If you’re planning to get fit, or maybe even want to train to do a charity bike ride, consider how you are going to monitor the intensity of your workouts. The Rate of Perceived Exertion (RPE) is the easiest way to measure exercise intensity – and it’s free! In the table below I have added in the heart rate percentages as well. The RPE table used here is a simplification of the Borg Perceived Scale of Exertion.
Aerobic Training Zones: Rate of Perceived Exertion (RPE), and Related Heart Rate Percentages
|1 (Recovery)||1 to 2||Very light||I'm so comfortable I could do this all day!||40% to 45%|
|2 (Endurance)||3 to 4||Light||I'm a bit sweaty, but I feel good and can easily carry on a conversation||46% to 50%|
|3 (Tempo)||5 to 6||Moderate||I am a bit breathless now, but I can still talk||56% to 60%|
|4 (Lactate Threshold)||7||Somewhat heavy||I guess I could talk if I had to, but I really don't want to, plus I'm sweating like a race horse||61% to 67%|
|5 (Above Threshold)||8||Heavy||If you must ask me a question, don't expect me to do more than grunt. I need to stop soon.||68% to 75%|
|6 (Aerobic Capacity)||9||Very heavy||I am probably going to die||76% to 80%|
|7 (Anaerobic Capacity)||10||Very, very heavy||I think I just died||81% to 85%|
Using the above scale, an exertion level from 1 to 3 will keep you in the low middle of your aerobic training zone, and would be a good place for a beginner to start with aerobic exercising such as cycling. As you progress, you can start exercising in higher levels of perceived exertion.
Generally speaking, Level 4 of RPE is enough to get average cyclists fitter.
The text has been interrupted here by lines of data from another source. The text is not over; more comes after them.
(* ===== verification/Derive.v ===== *)
(** * The [DBMapUtils] derive macro (typed-store-derive/src/lib.rs)

    First the macro's reading of the struct it is applied to, on the part of
    [syn]'s syntax it looks at; then the code it generates, over the list of the
    struct's fields, each with its own key and value types. *)
From S2P Require Import Prelude Bytes Platform MetricsData World Sampling Metrics Errors Traits Rocks RocksIter RocksMap.
Open Scope nat_scope.

(** ** Reading the struct *)

Definition DEFAULT_DB_OPTIONS_CUSTOM_FN : string := "typed_store::rocks::default_db_options".
Definition DB_OPTIONS_CUSTOM_FUNCTION : string := "default_options_override_fn".

(** What the macro looks at of a literal, an attribute, a type, a field. *)
Inductive Lit : Type := LitStr (s : string) | LitOther.

Inductive Meta : Type :=
| MetaPath (path : string)
| MetaList (path : string)
| MetaNameValue (path : string) (lit : Lit).

Record Attribute : Type := mkAttribute {
  attr_path : string;
  parse_meta : result Meta string;
}.

Inductive PathArguments : Type :=
| NoArguments
| AngleBracketed (args : list string)
| Parenthesized.

Inductive syn_type : Type :=
| TypePath (segments : list (string * PathArguments))
| TypeOther.

Record Field : Type := mkField {
  field_ident : option string;
  field_attrs : list Attribute;
  field_ty : syn_type;
}.

Inductive GeneralTableOptions : Type := OverrideFunction (name : string).

Definition GeneralTableOptions_default : GeneralTableOptions :=
  OverrideFunction DEFAULT_DB_OPTIONS_CUSTOM_FN.

Definition expected_function_name : string :=
  "Expected function name in format `#[" +:+ DB_OPTIONS_CUSTOM_FUNCTION +:+ " = {function_name}]`".

Definition get_options_override_function (attr : Attribute) : result string string :=
  res_bind (parse_meta attr) (fun meta =>
  match meta with
  | MetaNameValue path lit =>
      if bool_decide (path = DB_OPTIONS_CUSTOM_FUNCTION) then
        match lit with LitStr fn_name => Ok fn_name | LitOther => Err expected_function_name end
      else Err expected_function_name
  | _ => Err expected_function_name
  end).

(** Macro code runs at compile time, without state: it returns or panics. *)
Definition macro (A : Type) : Type := comp unit A.

Definition must_be_of_type (allowed : list string) : string :=
  "All struct members must be of type " +:+
  String.concat " or " (map (fun s => s +:+ "<K, V>") allowed).

(** The closure [extract_struct_info] maps over the fields. *)
Definition field_info (allowed : list string) (f : Field) :
    macro (string * string * (list string * GeneralTableOptions)) :=
  let attrs := filter (fun a => attr_path a = DB_OPTIONS_CUSTOM_FUNCTION) (field_attrs f) in
  options <-
    match attrs with
    | [] => ret GeneralTableOptions_default
    | a :: _ =>
        name <- unwrap "called `Result::unwrap()` on an `Err` value" (get_options_override_function a) ;;
        ret (OverrideFunction name)
    end ;;
  match field_ty f with
  | TypePath segments =>
      type_info <- expect "called `Option::unwrap()` on a `None` value" (head segments) ;;
      inner_type <-
        match type_info.2 with
        | AngleBracketed angle_bracket_type => ret angle_bracket_type
        | _ => panic (must_be_of_type allowed)
        end ;;
      let type_str := type_info.1 in
      if bool_decide (type_str ∈ allowed) then
        ident <- expect "called `Option::unwrap()` on a `None` value" (field_ident f) ;;
        ret ((ident, type_str), (inner_type, options))
      else panic (must_be_of_type allowed)
  | TypeOther => panic (must_be_of_type allowed)
  end.

Fixpoint map_m {W A B} (f : A -> comp W B) (l : list A) : comp W (list B) :=
  match l with
  | [] => ret []
  | x :: l' => y <- f x ;; ys <- map_m f l' ;; ret (y :: ys)
  end.

Definition extract_struct_info (fields : list Field) (allowed_map_type_names : list string) :
    macro (list string * list (list string) * list GeneralTableOptions * string) :=
  info <- map_m (field_info allowed_map_type_names) fields ;;
  let field_names := map (fun i => i.1.1) info in
  let simple_field_type_names := map (fun i => i.1.2) info in
  match simple_field_type_names with
  | first :: _ =>
      for_each (fun q : string =>
        if bool_decide (q = first) then ret tt
        else panic "All struct members must be of same type") simple_field_type_names ;;
      ret (field_names, map (fun i => i.2.1) info, map (fun i => i.2.2) info, first)
  | [] => panic "Cannot derive on empty struct"
  end.

Inductive GenericParam : Type := GenericType (ident : string) | GenericOther.

Definition extract_generics_names (params : list GenericParam) : macro (list string) :=
  map_m (fun g =>
    match g with
    | GenericType ident => ret ident
    | GenericOther => panic "Unspoorted generic type"
    end) params.

(** ** The generated code *)

Section generated.
Context {PF : Platform}.

(** [Hash + Eq] of a key type, by what a map keyed by it needs. *)
Record KeyHash (K : Type) : Type := mkKeyHash {
  kh_eq : EqDecision K;
  kh_countable : Countable K;
}.

(** A field of the struct: its name, types with their [Serialize] and [Debug],
    the [Hash] of the key where it has one, the source text of the types, and
    its options function. *)
Record Table : Type := mkTable {
  t_name : string;
  t_K : Type;
  t_V : Type;
  t_serde_K : Serde t_K;
  t_serde_V : Serde t_V;
  t_hash : option (KeyHash t_K);
  t_debug_K : t_K -> string;
  t_debug_V : t_V -> string;
  t_key_name : string;
  t_value_name : string;
  t_options_fn : M DBOptions;
}.

(** An opened field: the struct generated for the tables is the list of its
    fields. *)
Record OpenTable : Type := mkOpenTable {
  ot_table : Table;
  ot_map : DBMap (t_K ot_table) (t_V ot_table);
}.

Definition OpenTables : Type := list OpenTable.

(** [DBMapTableConfigMap]. *)
Definition DBMapTableConfigMap : Type := gmap string DBOptions.

(** [.into_iter().collect::<BTreeMap<_, _>>()]: a later pair wins. *)
Definition collect_btree {A} (l : list (string * A)) : gmap string A :=
  foldl (fun m kv => <[kv.1 := kv.2]> m) ∅ l.

(** The configurator. *)
Definition Configurator_init (tables : list Table) : M (list (string * DBOptions)) :=
  map_m (fun t => o <- default_db_options ;; ret (t_name t, o)) tables.

Definition Configurator_build (self : list (string * DBOptions)) : DBMapTableConfigMap :=
  collect_btree self.

Definition table_options (tables_db_options_override : option DBMapTableConfigMap) (t : Table) :
    M (string * options) :=
  match tables_db_options_override with
  | None => o <- t_options_fn t ;; ret (t_name t, db_opts o)
  | Some m =>
      o <- expect "called `Option::unwrap()` on a `None` value" (m !! t_name t) ;;
      ret (t_name t, db_opts o)
  end.

Definition reopen_table (db : arc) (t : Table) : M OpenTable :=
  r <- DBMap_reopen (K:=t_K t) (V:=t_V t) db (Some (t_name t)) ;;
  m <- unwrap ("Cannot open " +:+ t_name t +:+ " CF.") r ;;
  ret (mkOpenTable t m).

Definition open_tables_impl (tables : list Table) (path : path)
    (as_secondary_with_path : option Platform.path) (global_db_options_override : option options)
    (tables_db_options_override : option DBMapTableConfigMap) : M OpenTables :=
  opt_cfs <- map_m (table_options tables_db_options_override) tables ;;
  r <-
    match as_secondary_with_path with
    | Some p => open_cf_opts_secondary path (Some p) global_db_options_override opt_cfs
    | None => open_cf_opts path global_db_options_override opt_cfs
    end ;;
  db <- unwrap "Cannot open DB." r ;;
  map_m (reopen_table db) tables.

(** For a struct of [DBMap]s the post-processing function is empty. *)
Definition open_tables_read_write (tables : list Table) (path : path)
    (global_db_options_override : option options)
    (tables_db_options_override : option DBMapTableConfigMap) : M OpenTables :=
  open_tables_impl tables path None global_db_options_override tables_db_options_override.

Definition get_memory_usage (first : OpenTable) : M (result (Z * Z) TypedStoreError) :=
  stats <- read_db (rocksdb (ot_map first)) get_memory_usage_stats ;;
  ret (match stats with
       | Ok stats => Ok (mem_table_total stats, cache_total stats)
       | Err e => Err (RocksDBError e)
       end).

Definition describe_tables (tables : list Table) : gmap string (string * string) :=
  collect_btree (map (fun t => (t_name t, (t_key_name t, t_value_name t))) tables).

Definition open_tables_read_only (tables : list Table) (primary_path : path)
    (with_secondary_path : option path) (global_db_options_override : option options) : M OpenTables :=
  match with_secondary_path with
  | Some q => open_tables_impl tables primary_path (Some q) global_db_options_override None
  | None =>
      r <- with_fs tempdir ;;
      p <- unwrap "Failed to open temporary directory" r ;;
      open_tables_impl tables primary_path (Some p) global_db_options_override None
  end.

Definition get_read_only_handle (tables : list Table) (primary_path : path)
    (with_secondary_path : option path) (global_db_options_override : option options) : M OpenTables :=
  open_tables_read_only tables primary_path with_secondary_path global_db_options_override.

(** [Iterator::skip(n)]: drop [n] items; [None] when the iterator ends before. *)
Fixpoint skip {I A} (next : I -> M (option A * I)) (n : nat) (it : I) : M (option I) :=
  match n with
  | O => ret (Some it)
  | S n' =>
      r <- next it ;;
      match r with (Some _, it') => skip next n' it' | (None, _) => ret None end
  end.

(** [Iterator::take(n)], collected. *)
Fixpoint take_items {I A} (next : I -> M (option A * I)) (n : nat) (it : I) : M (list A) :=
  match n with
  | O => ret []
  | S n' =>
      r <- next it ;;
      match r with
      | (Some a, it') => l <- take_items next n' it' ;; ret (a :: l)
      | (None, _) => ret []
      end
  end.

Definition find_table (self : OpenTables) (table_name : string) : option OpenTable :=
  snd <$> list_find (fun o => t_name (ot_table o) = table_name) self.

Definition no_such_table (table_name : string) : string := "No such table name: " +:+ table_name.

(** Errors are [eyre::Report]s, by their message. *)
Definition dump (self : OpenTables) (table_name : string) (page_size : Z) (page_number : Z) :
    M (result (gmap string string) string) :=
  match find_table self table_name with
  | Some (mkOpenTable t m) =>
      let _ := t_serde_K t in
      let _ := t_serde_V t in
      r <- DBMap_try_catch_up_with_primary m ;;
      match r with
      | Err e => ret (Err (TypedStoreError_display e))
      | Ok _ =>
          it <- DBMap_iter m ;;
          n <- mul_usize page_number page_size ;;
          rest <- skip Iter_next (Z.to_nat n) it ;;
          items <-
            match rest with
            | Some it => take_items Iter_next (Z.to_nat page_size) it
            | None => ret []
            end ;;
          ret (Ok (collect_btree (map (fun kv => (t_debug_K t kv.1, t_debug_V t kv.2)) items)))
      end
  | None => ret (Err (no_such_table table_name))
  end.

(** [.count()] is the length of what the loop yields; [fuel] bounds it. *)
Definition count_keys (fuel : nat) (self : OpenTables) (table_name : string) : M (result Z string) :=
  match find_table self table_name with
  | Some (mkOpenTable t m) =>
      let _ := t_serde_K t in
      let _ := t_serde_V t in
      r <- DBMap_try_catch_up_with_primary m ;;
      match r with
      | Err e => ret (Err (TypedStoreError_display e))
      | Ok _ =>
          it <- DBMap_iter m ;;
          items <- drain Iter_next fuel it ;;
          items <- expect "out of fuel" items ;;
          ret (Ok (Z.of_nat (length items)))
      end
  | None => ret (Err (no_such_table table_name))
  end.

(** [TypedStoreDebug] for the read-only struct, over the tables of struct [name]. *)
Definition OpenTables_debug (fuel : nat) (name : string) (tables : list Table) :
    TypedStoreDebug OpenTables := {|
  dump_table self table_name page_size page_number := dump self table_name page_size page_number;
  primary_db_name _ := name;
  describe_all_tables _ := describe_tables tables;
  count_table_keys self table_name := count_keys fuel self table_name;
|}.

End generated.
You should only use higher levels that that if you are planning to do competitive cycling, or want to achieve peak levels of fitness for other reasons.
If you want to have higher levels of precision than just your self-perception, consider using equipment such as a heart rate monitor, a fitness tracker, or a smart watch, such as the top-rated Garmin Vivoactive HR.